At NewYork-Presbyterian/Weill Cornell, both Dr. Singh and Geoffrey W. Bergman, MB, BS, perform structural interventions for adults with uncorrected congenital heart defects, including PFO and atrial septal defects. The main population of patients considered for PFO closure is those with cryptogenic stroke, particularly younger patients.

“Potential candidates range from teenage years up to about 60,” says Dr. Bergman. “Beyond age 60, more common causes of stroke become more predominant. However, if the workup for stroke results in no other obvious cause, then PFO must be considered.”

Dr. Rosenbaum and Dr. Singh note the importance of having an infrastructure in place to care for congenital heart disease patients in adulthood.

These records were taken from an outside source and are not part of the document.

(** * grip: leveled logging — message composers, level policy, senders, logger

    A shallow embedding of the Go packages [level], [message], [send] and
    [logging] of grip, one Rocq module per package.

    Conventions of the embedding.
    - A Go object that is mutated through a pointer receiver is a value that
      each method takes and returns (explicit state passing).
    - A Go call that may panic returns an [outcome]; a panic ends the
      enclosing computation.
    - A Go function value is a [Func]: a closure that remembers how many
      times it has been called, so that invocations can be counted.
    - A Go interface is a type class; its implementations are instances. *)

From Stdlib Require Import Ascii String List ZArith Lia Bool.
From stdpp Require Import base option list strings gmap functions.

Open Scope string_scope.
Open Scope list_scope.

(** ** Panics and objects *)

(** What a Go call does: it returns a value, or it panics. *)
Inductive outcome (A : Type) : Type :=
| Val (a : A)
| Panicked (msg : string).
Arguments Val {A} a.
Arguments Panicked {A} msg.

(** A method with a pointer receiver of type [S]: it reads and updates the
    receiver and returns a value or panics. *)
Definition Obj (S A : Type) : Type := S -> outcome A * S.

Definition oret {S A} (a : A) : Obj S A := fun s => (Val a, s).

Definition obind {S A B} (c : Obj S A) (k : A -> Obj S B) : Obj S B :=
  fun s => match c s with
           | (Val a, s') => k a s'
           | (Panicked msg, s') => (Panicked msg, s')
           end.

Notation "'let*' x ':=' c 'in' k" := (obind c (fun x => k))
  (at level 10, x pattern, c at level 100, k at level 200).

(** Run a method on a part of the receiver: [get] reads the field, [set]
    writes it back. *)
Definition zoom {S X A} (get : S -> X) (set : X -> S -> S) (c : Obj X A) : Obj S A :=
  fun s => let (r, x') := c (get s) in (r, set x' s).

(** The runtime error of calling a nil function or a method of a nil interface. *)
Definition nilDereference : string :=
  "runtime error: invalid memory address or nil pointer dereference".

(** Go's [error] interface: nil, or an error with its message. *)
Definition error : Type := option string.

(** A Go function value of type [func() A]. [calls] is the number of times it
    has been invoked so far; the result of an invocation may depend on it, and
    an invocation may panic. *)
Record Func (A : Type) : Type := mkFunc {
  calls : nat;
  body : nat -> outcome A
}.
Arguments mkFunc {A} calls body.
Arguments calls {A} f.
Arguments body {A} f.
(** * Equivalent water height from spherical-harmonic gravity coefficients

    A shallow embedding of [pyfunc/plot_grav_field_libs.py] and of the
    computation of [example.py] (the filter set-up, the coefficient
    differences and [ewh_calc]; reading the coefficient files and plotting
    are left out), with the properties of the specification proved (or
    refuted) on it, and further properties of the code.

    Numeric model.  NumPy's float64 values are modelled by the real numbers of
    the Standard Library: rounding, infinities and NaN are not represented,
    and [sqrt], [cos], [sin], [exp], [ln] are the real functions.  Python
    integers are [Z]; array indices follow NumPy's rules (a negative index
    counts from the end, an index outside the axis raises [IndexError]);
    element-wise operations follow NumPy's broadcasting rules and raise
    [ValueError] on shapes that cannot be broadcast.  A maximum degree is a
    natural number.  Python's division raises [ZeroDivisionError] on a zero
    divisor; NumPy's division, which answers a zero divisor with inf or nan
    and a warning, is written with the total division of the reals, and no
    statement below depends on the value of a quotient by zero.  Two places
    where the exceptional values decide the outcome are modelled with them:
    the seed of [GaussFilterCoeff], which is [inf] at a filter radius of 0,
    and the coefficient matrices given to [waterheight] ([waterheight_x]). *)

From Stdlib Require Import Reals Lra List ZArith Lia Bool Arith Classical Sorted
  Permutation Machin.
Import ListNotations.

Open Scope R_scope.

(** ** Exceptions and the error monad *)

Inductive exn : Type :=
| IndexError
| ValueError
| ZeroDivisionError
| OverflowError.

Inductive res (A : Type) : Type :=
| Ok (a : A)
| Raise (e : exn).

Arguments Ok {A} a.
Arguments Raise {A} e.

Definition bind {A B : Type} (m : res A) (k : A -> res B) : res B :=
  match m with
  | Ok a => k a
  | Raise e => Raise e
  end.

Notation "x <- m ;; k" := (bind m (fun x => k))
  (at level 61, m at next level, right associativity).
Notation "' p <- m ;; k" := (bind m (fun x => match x with p => k end))
  (at level 61, p pattern, m at next level, right associativity).

(** [raises m]: the computation ends in an exception, whatever its class. *)
Definition raises {A : Type} (m : res A) : Prop := exists e, m = Raise e.

(** A Python [for x in l: s = f x s] whose body may raise. *)
Fixpoint foldM {A S : Type} (f : A -> S -> res S) (l : list A) (s : S) : res S :=
  match l with
  | [] => Ok s
  | x :: l' => s' <- f x s ;; foldM f l' s'
  end.

(** [range a b] is Python's [range(a, b)]. *)
Definition range (a b : Z) : list Z :=
  map (fun k => (a + Z.of_nat k)%Z) (seq 0 (Z.to_nat (b - a))).
Lemma Bearer_unparsed (r : Request) :
  http.Form r = None →
  http.Header_Get (http.Header r) jwtAuthKey = "" →
  noValue (url.Query ParseQuery (http.URL r)) →
  (Bearer r).1 =
    match (http.ParseForm ParseQuery parsePostForm r).1 with
    | Some _ => ("", false)
    | None =>
        let v := http.Header_Get
                   (default ∅ (http.PostForm (http.ParseForm ParseQuery parsePostForm r).2))
                   jwtAuthKey in
        (v, bool_decide (v ≠ ""))
    end.
Proof.
  intros HF Hh Hq.
  rewrite Bearer_form_stage; [|done|by apply rangeBearer_None].
  pose proof (ParseForm_Form_Some r) as [f1 Hf1].
  pose proof (ParseForm_unparsed r jwtAuthKey HF) as Hun.
  destruct (http.ParseForm _ _ _) as [[e|] r1]; [done|]. simpl in *.
  rewrite (FormValue_parsed _ _ _ Hf1). rewrite Hf1 in Hun. simpl in Hun.
  assert (http.Header_Get f1 jwtAuthKey =
          http.Header_Get (default ∅ (http.PostForm r1)) jwtAuthKey) as ->.
  { unfold http.Header_Get. rewrite Hun.
    destruct (default ∅ (http.PostForm r1) !!! jwtAuthKey) as [|v vs]; [|done].
    simpl. unfold noValue in Hq.
    destruct (url.Query _ _ !!! jwtAuthKey); [done|by inversion Hq]. }
  case_bool_decide as Hv; [done|]. by rewrite Hv.
Qed.
(** ** The opener *)

Lemma APK_init_parse_fails sha parse raw e :
  parse (bio_seek0 (snd (bio_read raw))) true = Raise e ->
  APK_init sha parse raw = Raise e.
Proof. unfold APK_init. simpl. intros H. now rewrite H. Qed.

(** C8, as the code has it.  When the structural parser fails,
    [APK(raw)] fails with the parser's own exception, unchanged, and
    yields no object. *)
Theorem APK_init_propagates sha parse raw e :
  parse (bio_seek0 (snd (bio_read raw))) true = Raise e ->
  APK_init sha parse raw = Raise e
  /\ forall apk, APK_init sha parse raw <> Return apk.
Proof.
  intros H. rewrite (APK_init_parse_fails _ _ _ _ H).
  split; [reflexivity | discriminate].
Qed.

Lemma APK_init_propagates_witness :
  failing_parse
    (bio_seek0 (snd (bio_read {| bio_buf := [Byte.x50; Byte.x4b]; bio_pos := 0 |})))
    true
  = Raise (ParserError "bad end of central directory")
  /\ APK_init constant_digest failing_parse
       {| bio_buf := [Byte.x50; Byte.x4b]; bio_pos := 0 |}
     = Raise (ParserError "bad end of central directory").
Proof.
  split; [reflexivity|].
  apply (APK_init_propagates constant_digest failing_parse
           {| bio_buf := [Byte.x50; Byte.x4b]; bio_pos := 0 |}
           (ParserError "bad end of central directory")).
  reflexivity.
Defined.

(** C8 as stated fails: the exception that leaves [APK(raw)] is the
    parser's, not [BrokenAPKError]. *)
Lemma APK_init_not_BrokenAPKError :
  APK_init constant_digest failing_parse
    {| bio_buf := [Byte.x50; Byte.x4b]; bio_pos := 0 |}
  <> Raise BrokenAPKError.
Proof. discriminate. Qed.

Example APK_init_example :
  APK_init constant_digest (parse_names ["classes.dex"])
    {| bio_buf := [Byte.x50; Byte.x4b]; bio_pos := 0 |}
  = Return {| valid_apk := false; files_crc32 := ∅; _sha256 := "e3b0c442";
              filename := "raw_apk_sha256:e3b0c442";
              zip := zip_of_names ["classes.dex"] |}.
Proof. reflexivity. Qed.

Lemma APK_init_parse_ok sha parse raw z :
  parse (bio_seek0 (snd (bio_read raw))) true = Return z ->
  exists apk,
    APK_init sha parse raw = Return apk
    /\ zip apk = z /\ files_crc32 apk = ∅
    /\ _sha256 apk = sha (skipn (bio_pos raw) (bio_buf raw)).
Proof.
  unfold APK_init. simpl. intros H. rewrite H. eexists. repeat split.
Qed.

(** ** The checksum cache *)

Lemma extends_refl st : extends st st.
Proof. split; reflexivity. Qed.

Lemma extends_trans st1 st2 st3 :
  extends st1 st2 -> extends st2 st3 -> extends st1 st3.
Proof.
  intros [Hz1 Hc1] [Hz2 Hc2]. split; [congruence|]. now transitivity (files_crc32 (self st2)).
Qed.

Lemma extends_lookup st st' k v :
  extends st st' ->
  files_crc32 (self st) !! k = Some v -> files_crc32 (self st') !! k = Some v.
Proof. intros [_ Hc] H. eapply lookup_weaken; eassumption. Qed.

(** A request for a name that is in the cache: one read, the raw
    buffer, and nothing else. *)
Lemma _get_crc32_hit ns name st v :
  files_crc32 (self st) !! name = Some v ->
  _get_crc32 ns name st
  = (zip_read (zip (self st)) name,
     {| self := self st; trace := trace st ++ [EvRead name] |}).
Proof.
  intros H. unfold _get_crc32. run.
  destruct (zip_read (zip (self st)) name); [rewrite H|]; reflexivity.
Qed.

(** The first request for a readable entry when the names are bound. *)
Lemma _get_crc32_miss ns name st f info buf :
  crc32 ns = Some f -> logger ns = Some tt ->
  files_crc32 (self st) !! name = None ->
  zip_lookup (zip (self st)) name = Some info ->
  zi_data info = Some buf ->
  _get_crc32 ns name st
  = (Return buf,
     {| self := set_files_crc32 (self st)
                  (<[name := f buf]> (files_crc32 (self st)));
        trace := trace st ++ EvRead name :: EvCrc32 buf
                 :: (if (f buf =? crc32_of_uncompressed_data info)%Z then []
                     else [EvLogError name (crc32_of_uncompressed_data info)
                             (f buf)]) |}).
Proof.
  intros Hf Hl Hc Hz Hd. unfold _get_crc32, zip_read, infolist_crc32, getitem.
  run. rewrite Hz, Hd, Hc, Hf. simpl. rewrite Hz. simpl.
  rewrite lookup_insert_eq. simpl.
  destruct (f buf =? crc32_of_uncompressed_data info)%Z; simpl.
  - now rewrite <- !app_assoc.
  - rewrite Hl. simpl. now rewrite <- !app_assoc.
Qed.

(** Without a binding for [crc32] the first request reads the entry and
    then fails, leaving the cache as it was. *)
Lemma _get_crc32_unbound ns name st buf :
  crc32 ns = None ->
  files_crc32 (self st) !! name = None ->
  zip_read (zip (self st)) name = Return buf ->
  _get_crc32 ns name st
  = (Raise (NameError "crc32"),
     {| self := self st; trace := trace st ++ [EvRead name] |}).
Proof.
  intros Hf Hc Hz. unfold _get_crc32. run. now rewrite Hz, Hc, Hf.
Qed.

Lemma extends_same_self st st' : self st' = self st -> extends st st'.
Proof. intros H. unfold extends. rewrite H. split; reflexivity. Qed.

Lemma _get_crc32_extends ns name st :
  extends st (snd (_get_crc32 ns name st)).
Proof.
  unfold _get_crc32, getitem. run.
  destruct (zip_read (zip (self st)) name) as [buf|e];
    [|now apply extends_same_self].
  destruct (files_crc32 (self st) !! name) as [v|] eqn:Hc;
    [now apply extends_same_self|].
  destruct (crc32 ns) as [f|]; simpl; [|now apply extends_same_self].
  assert (Hext : forall tr,
    extends st {| self := set_files_crc32 (self st)
                            (<[name := f buf]> (files_crc32 (self st)));
                  trace := tr |}).
  { intros tr. split; [reflexivity|]. simpl. now apply insert_subseteq. }
  assert (Hl : <[name := f buf]> (files_crc32 (self st)) !! name
               = Some (f buf)) by apply lookup_insert_eq.
  rewrite !Hl. simpl.
  destruct (infolist_crc32 (zip (self st)) name) as [d|e]; simpl; [|apply Hext].
  destruct (f buf =? d)%Z; simpl; [apply Hext|].
  destruct (logger ns); simpl; apply Hext.
Qed.

Lemma for_each_extends ns names : forall st,
  extends st
    (snd (for_each names (fun i => _get_crc32 ns i ;; ret tt) st)).
Proof.
  induction names as [|n names IH]; intros st; simpl; [apply extends_refl|].
  unfold bind at 1. unfold bind at 1.
  pose proof (_get_crc32_extends ns n st) as H1.
  destruct (_get_crc32 ns n st) as [[b|e] st1]; simpl in *; [|exact H1].
  eapply extends_trans; [exact H1|]. apply IH.
Qed.

(** With a cache that is not empty, [get_files_crc32] is the cache. *)
Lemma get_files_crc32_nonempty ns st :
  files_crc32 (self st) <> ∅ ->
  get_files_crc32 ns st = (Return (files_crc32 (self st)), st).
Proof.
  intros H. unfold get_files_crc32. run.
  destruct (decide (files_crc32 (self st) = ∅)); [contradiction|].
  reflexivity.
Qed.

Lemma get_files_crc32_extends ns st :
  extends st (snd (get_files_crc32 ns st)).
Proof.
  unfold get_files_crc32. run.
  destruct (decide (files_crc32 (self st) = ∅)) as [He|Hne];
    [|apply extends_refl].
  pose proof (for_each_extends ns (get_files (self st)) st) as H.
  destruct (for_each _ _ st) as [[u|e] st1]; exact H.
Qed.

Lemma get_files_crc32_returns ns st m st' :
  get_files_crc32 ns st = (Return m, st') -> m = files_crc32 (self st').
Proof.
  unfold get_files_crc32. run.
  destruct (decide (files_crc32 (self st) = ∅)) as [He|Hne].
  - destruct (for_each _ _ st) as [[u|e] st1]; intros H; inversion H; reflexivity.
  - intros H; inversion H; reflexivity.
Qed.

(** *** Counting events *)

Lemma count_reads_snoc name tr ev :
  count_reads name (tr ++ [ev])
  = (count_reads name tr + (if is_read_of name ev then 1 else 0))%nat.
Proof.
  unfold count_reads. rewrite List.filter_app, List.length_app. simpl.
  now destruct (is_read_of name ev).
Qed.

Lemma count_crc32_snoc tr ev :
  count_crc32 (tr ++ [ev])
  = (count_crc32 tr + (if is_crc32_call ev then 1 else 0))%nat.
Proof.
  unfold count_crc32. rewrite List.filter_app, List.length_app. simpl.
  now destruct (is_crc32_call ev).
Qed.

Lemma is_read_of_same name : is_read_of name (EvRead name) = true.
Proof. apply String.eqb_refl. Qed.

“For adult patients with complex congenital heart disease, adult and pediatric cardiac specialists work together to streamline the process of transition from pediatric to adult care,” says Dr. Singh. “The idea is to empower patients to achieve knowledge about their medical diagnosis and independence in their self-care. It is important for patients to understand that their pediatric doctor is not abandoning them, but rather is working together with the adult specialist as the spectrum of medical disease shifts with age. Even when they are 30 years old, there will be times when the pediatric cardiologist should be involved in clinical decision making.”

“You cannot practice adult congenital heart disease in a vacuum,” says Dr. Rosenbaum. “Patients are referred from other medical centers with multiple abnormalities that require correction. There are very few centers in the United States that can offer the level of multidisciplinary expertise in adult congenital heart disease that can be found at NewYork-Presbyterian.”